Geistliche Oden und Lieder ("Sacred Odes and Songs", H. 686, Wq 194), also known as Gellert Oden ("Gellert Odes"), is a collection of songs by Carl Philipp Emanuel Bach with texts by Christian Fürchtegott Gellert. Originally published in 1758, Bach's work enjoyed continuous popularity for several decades and influenced numerous composers, most importantly Ludwig van Beethoven, who composed his own settings of six of Gellert's poems.

==History of composition==
One of the best known German poets of his time, Christian Fürchtegott Gellert was a professor of philosophy at Leipzig University. In 1757, at age 42, he published Geistliche Oden und Lieder, a collection of sacred poetry that enjoyed considerable success. Gellert himself suggested that the poems could be sung to traditional chorale melodies, and although the poetry employs a vast number of forms and techniques, provisions were made by Gellert to make musical settings possible.

According to the foreword to the first edition of Geistliche Oden und Lieder, written by Bach himself, the composer was so impressed with the poetry that it suggested to him a novel kind of song setting; he proceeded to create settings for all 54 of Gellert's poems - however, in Bach's collection the order of poems is completely different from Gellert's volume. The volume was published by George Ludewig Winter in 1758; Bach's foreword is dated February 1, 1758. Both Gellert's poetry and Bach's setting of it enjoyed considerable popularity: several more collections of settings of Gellert's poems appeared, including some by distinguished composers such as the famous music theorist Friedrich Wilhelm Marpurg, and Johann Friedrich Doles, a pupil of Johann Sebastian Bach). In the 19th century, Beethoven published six settings of Gellert's poems as Gellert Lieder., Op. 48 (1802), influenced both by the poet and by Bach's settings of his poetry.

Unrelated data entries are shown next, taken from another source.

(** ** Properties of the generated palette *)

(** X1: a palette generated into an empty [color_set] has pairwise distinct
    colours with uint8 channels, one of the four direction names in every
    rule, and [max color_depth 0] rules; nothing else of the object changes. *)
Theorem generated_colors_distinct (self self' : ADISFile) (tape tape' : list Z) :
  color_set self = [] ->
  generate_random_colors self tape = Some (Ok self', tape') ->
  NoDup (map rgb (color_set self'))
  /\ Forall (fun c => rgb_u8 (rgb c) /\ check_direction c ∈ directions)
       (color_set self')
  /\ len (color_set self') = Z.max 0 (color_depth self)
  /\ self' = set_color_set self (color_set self').
Proof.
  intros Hempty Hrun.
  pose proof (generate_random_colors_palette _ _ _ _ Hempty Hrun) as Hpal.
  destruct (generate_random_colors_frame _ _ _ _ Hrun) as [Hframe Hlen].
  split; [by apply generated_palette_NoDup|]. split; [|split; [|assumption]].
  - apply Forall_lookup. intros i c Hc.
    destruct (Hpal i c Hc) as (Hu8 & Hdir & _). by split.
  - unfold len. rewrite Hlen, Hempty. simpl. lia.
Qed.

Lemma generated_colors_distinct_witness :
  NoDup (map rgb three_colors)
  /\ Forall (fun c => rgb_u8 (rgb c) /\ check_direction c ∈ directions)
       three_colors
  /\ len three_colors = Z.max 0 3
  /\ set_color_set three_color_adis three_colors
     = set_color_set three_color_adis three_colors.
Proof.
  apply (generated_colors_distinct three_color_adis
           (set_color_set three_color_adis three_colors) three_color_tape []);
    [reflexivity | vm_compute; reflexivity].
Defined.

(** X2: in such a palette the activation colours of a rule are distinct
    colours of rules generated before it, so never its own colour; the first
    rule has none, every later rule has one or two. *)
Theorem generated_activation_backward (self self' : ADISFile)
    (tape tape' : list Z) (i : nat) (c : Color) :
  color_set self = [] ->
  generate_random_colors self tape = Some (Ok self', tape') ->
  color_set self' !! i = Some c ->
  NoDup (activation_colors c)
  /\ (forall a, a ∈ activation_colors c ->
        exists j c', (j < i)%nat /\ color_set self' !! j = Some c' /\ rgb c' = a)
  /\ (rgb c ∉ activation_colors c)
  /\ (length (activation_colors c) <= Nat.min 2 i)%nat
  /\ ((1 <= i)%nat -> (1 <= length (activation_colors c))%nat).
Proof.
  intros Hempty Hrun Hc.
  pose proof (generate_random_colors_palette _ _ _ _ Hempty Hrun) as Hpal.
  destruct (Hpal i c Hc) as (_ & _ & Hself & Hnd & Hsub & Hle & Hge).
  pose proof (lookup_lt_Some _ _ _ Hc) as Hi.
  split; [assumption|]. split; [|split; [|split]].
  - intros a Ha. apply Hsub, list_elem_of_fmap in Ha as (c' & -> & Hc').
    apply list_elem_of_lookup in Hc' as [j Hj].
    pose proof (lookup_lt_Some _ _ _ Hj) as Hjlt.
    rewrite length_take in Hjlt.
    exists j, c'. split; [lia|]. split; [|reflexivity].
    by rewrite lookup_take_lt in Hj by lia.
  - intros Hin. by apply Hself, Hsub.
  - assert (Hlen : (length (activation_colors c) <= i)%nat).
    { assert (Hsubm : activation_colors c ⊆+ map rgb (take i (color_set self')))
        by (by apply NoDup_submseteq).
      apply submseteq_length in Hsubm.
      rewrite length_map, length_take in Hsubm. lia. }
    lia.
  - intros Hpos. apply Hge.
    destruct (color_set self'); [simpl in Hi; lia|].
    destruct i; [lia | discriminate].
Qed.

Lemma generated_activation_backward_witness :
  let c := mkColor (7, 8, 9) "down" [(4, 5, 6); (1, 2, 3)] in
  NoDup (activation_colors c)
  /\ (forall a, a ∈ activation_colors c ->
        exists j c', (j < 2)%nat /\ three_colors !! j = Some c' /\ rgb c' = a)
  /\ (rgb c ∉ activation_colors c)
  /\ (length (activation_colors c) <= Nat.min 2 2)%nat
  /\ ((1 <= 2)%nat -> (1 <= length (activation_colors c))%nat).
Proof.
  apply (generated_activation_backward three_color_adis
           (set_color_set three_color_adis three_colors) three_color_tape []);
    [reflexivity | vm_compute; reflexivity | reflexivity].
Defined.

(** ** Properties of [initialize_image] *)

(** X3: on an object with a non-empty palette whose colours all have
    channels in 0..255 and with a well-shaped image, [initialize_image]
    takes exactly resolution^2 draws: given that many it returns, leaves the
    rest of the tape, changes the image only, and every cell then holds a
    palette colour, so the image has channels in 0..255; given fewer it is
    still drawing when the tape ends. It never raises. *)
Theorem initialize_image_paints (self : ADISFile) (tape : list Z) :
  0 <= resolution self ->
  color_set self <> [] ->
  Forall (fun c => rgb_u8 (rgb c)) (color_set self) ->
  shape_ok (resolution self) (image_array self) ->
  let n := resolution self * resolution self in
  (n <= len tape ->
     exists self',
       initialize_image self tape = Some (Ok self', drop (Z.to_nat n) tape)
       /\ self' = set_image_array self (image_array self')
       /\ shape_ok (resolution self) (image_array self')
       /\ palette_ok self'
       /\ dtype_ok (image_array self'))
  /\ (len tape < n -> initialize_image self tape = None).
Proof.
  intros HR Hcs Hu8 Himg n.
  destruct (draws_initialize_image self Hcs Hu8 Himg tape) as [Hlong Hshort].
  assert (Hn : Z.to_nat n = (Z.to_nat (resolution self)
                             * Z.to_nat (resolution self))%nat)
    by (unfold n; lia).
  unfold len. split.
  - intros Hlen. destruct Hlong as (self' & Hrun & Hframe & Hpainted); [lia|].
    exists self'. rewrite Hn. split; [assumption|]. split; [assumption|].
    split; [apply Hpainted|].
    assert (Hpal : palette_ok self').
    { apply (painted_palette_ok self); [by rewrite Hframe..|assumption]. }
    split; [assumption|].
    unfold dtype_ok. apply Forall_concat, Forall_forall.
    intros v Hv. apply Hpal in Hv. rewrite Hframe in Hv. simpl in Hv.
    apply list_elem_of_fmap in Hv as (c & -> & Hc).
    rewrite Forall_forall in Hu8. by apply Hu8.
  - intros Hlen. apply Hshort. lia.
Qed.

Lemma initialize_image_paints_witness :
  (exists self',
     initialize_image blank_adis [1; 0; 0; 1; 7] = Some (Ok self', [7])
     /\ self' = set_image_array blank_adis (image_array self')
     /\ shape_ok 2 (image_array self')
     /\ palette_ok self'
     /\ dtype_ok (image_array self'))
  /\ initialize_image blank_adis [1; 0; 0] = None.
Proof.
  destruct (initialize_image_paints blank_adis [1; 0; 0; 1; 7])
    as [Hlong _];
    [simpl; lia | discriminate | unfold rgb_u8, is_u8; decide_closed
    | unfold shape_ok; decide_closed |].
  destruct (initialize_image_paints blank_adis [1; 0; 0])
    as [_ Hshort];
    [simpl; lia | discriminate | unfold rgb_u8, is_u8; decide_closed
    | unfold shape_ok; decide_closed |].
  split; [apply Hlong | apply Hshort]; vm_compute; [discriminate | reflexivity].
Defined.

During Bach's lifetime, Gellert Oden was reprinted five times, with the last edition appearing in 1784. Bach's setting remained the only complete one, covering all 54 poems. The success of this collection inspired Bach to produce more sacred lieder. These included a collection of 42 psalms, titled Psalmen mit Melodien (1774), H. 733 (Wq 196), and 60 sacred songs published as two volumes of Geistliche Gesänge mit Melodien in 1780-81, H. 749, 752 (Wq 197, 198).

==Form==
Each of Gellert's poems comprises several stanzas, and the structure of stanzas remains the same throughout a given poem. Thus Bach's settings provide music for a single stanza, to be repeated and improvised upon, for as many times as there are stanzas in a poem. Contrary to later song cycles, the music is written on two staves instead of three. The style of the accompaniment grows out of the Baroque basso continuo practice: Bach himself noted in the preface that he added harmonies to his melodies in order to prevent incompetent figured bass performers from ruining the music. Nevertheless, the parts are sufficiently simple and unornamented as to allow a generous amount of ornamentation and improvisation by the performer.